It all starts with the wide Missouri. At 2,341 miles, the Missouri River is the longest river in North America. It is impressive to behold. But what you see today is much less than 19th century explorers and pioneers encountered. We have messed it up through channelization and dam building, greatly changing the Missouri River. Today, 67 percent of the Missouri is either channelized for navigation (650) miles or impounded by dams (903 miles). Most of the remaining free-flowing portions of the river are near the headwaters in Montana. Channelization has resulted in the lower river being about 50 percent narrower.

But like I said, it is still impressive. But realizing that it was bigger and wider and wilder 200 years ago makes you wonder how these early explorers did it.

Nicknamed the “Big Muddy,” the Missouri River has long been one of North America’s most important travel routes.
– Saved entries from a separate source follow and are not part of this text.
(** The tail of [stop()], after the settings are restored. *)
Lemma stop_tail_fields (sh : bool) (t : AutoAcceptor) :
  let t' := if sh
            then updateStatusBar StatusOff
                   (set_isRunning false
                      (log LogStopError
                         (updateStatusBar StatusOff (set_isRunning false t))))
            else set_ui (UiInfoStopped
                           :: ui (updateStatusBar StatusOff (set_isRunning false t)))
                   (updateStatusBar StatusOff (set_isRunning false t)) in
  isRunning t' = false /\ isDisposed t' = isDisposed t /\
  pollInterval t' = pollInterval t /\ savedSettings t' = savedSettings t /\
  globalSettings t' = globalSettings t.
Proof.
  cbv zeta.
  destruct (updateStatusBar_fields StatusOff (set_isRunning false t))
    as (U1 & U2 & U3 & _ & U5 & U6).
  cbn [isRunning isDisposed pollInterval savedSettings globalSettings set_isRunning]
    in U1, U2, U3, U5, U6.
  destruct sh.
  - set (u := updateStatusBar StatusOff (set_isRunning false t)) in *.
    destruct (log_fields LogStopError u) as (_ & L2 & L3 & _ & L5 & L6).
    destruct (updateStatusBar_fields StatusOff (set_isRunning false (log LogStopError u)))
      as (-> & -> & -> & _ & -> & ->).
    cbn [isRunning isDisposed pollInterval savedSettings globalSettings set_isRunning].
    rewrite L2, L3, L5, L6. auto.
  - cbn [isRunning isDisposed pollInterval savedSettings globalSettings set_ui].
    auto.
Qed.

Lemma stop_store h sh s k :
  isDisposed s = false ->
  globalSettings (stop h sh s) k
  = if managed k && isDone (h k) then mapGet k (savedSettings s) else globalSettings s k.
Proof.
  intros Hd. unfold stop. rewrite Hd. cbv zeta.
  destruct (stop_tail_fields sh (restoreSettings h (pausePolling (log LogStopping s))))
    as (_ & _ & _ & _ & ->).
  rewrite restore_store.
  destruct (pausePolling_fields (log LogStopping s)) as (_ & _ & -> & -> & _).
  destruct (log_fields LogStopping s) as (_ & _ & _ & _ & -> & ->).
  reflexivity.
Qed.

Lemma stop_fields h sh s :
  isDisposed s = false ->
  isRunning (stop h sh s) = false /\ isDisposed (stop h sh s) = false /\
  pollInterval (stop h sh s) = None /\ savedSettings (stop h sh s) = [].
Proof.
  intros Hd. unfold stop. rewrite Hd. cbv zeta.
  destruct (stop_tail_fields sh (restoreSettings h (pausePolling (log LogStopping s))))
    as (-> & -> & -> & -> & _).
  destruct (restore_frame h (pausePolling (log LogStopping s)))
    as (_ & -> & -> & _ & ->).
  destruct (pausePolling_fields (log LogStopping s)) as (_ & -> & _).
  destruct (log_fields LogStopping s) as (_ & -> & _).
  split; [reflexivity|]. split; [exact Hd|].
  split; [apply pausePolling_clears | reflexivity].
Qed.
Every bend in the river is saturated in history. Her waters saw the canoes of many American Indian tribes, fur trappers, explorers and pioneers. The river served as the main route to the northwest for Lewis and Clark and later became the primary pathway for the nation’s western expansion. The Missouri has witnessed the rise and fall of the steamboat era and given birth to countless communities that settled near her banks.

It has meandered all over the place Some parts of the river have moved as much as two miles from their course during the early part of the 19th century. It has a powerfully strong current that those heading west paddled and poled against. And it was always dangerous because of snags and floating debris and sandbars that stranded many a traveler.

We started our tour in St. Louis, where the Missouri dumps into the Mississippi at a place called Confluence Point. Standing at the point where the nation’s mightiest two rivers merge, it’s hard not to think of all the dreams, all the hopes and aspirations that welled up in the hearts of those who came this way in the 1800′s. Lewis and Clark and the Corps of Discovery took the Ohio River to the Mississippi, then the Mississippi to the Missouri, beginning their official expedition of the west from this very spot in May of 1804.

A great book that we are reading as we head west is Robert Ambrose’s Undaunted Courage. It’s the definitive work on the expedition and fascinating reading. I wish we had an audio version so it could play as we are driving. But it was unavailable when we ordered so we sometimes take turns reading aloud from the big paperback to each other.

A hundred miles west of St. Louis, we did our first overnight at a place called Arrow Rock, MO, a dozen or so miles north of I-70 near the Missouri River. At this quiet, peaceful park, there’s a monument overlooking a spot where, early on, Lewis and Clark faced their first of many dangers – huge floating trees that had toppled into the river when the Missori currents undercut the banks they were growing on and threatened to smash their keelboat to bits.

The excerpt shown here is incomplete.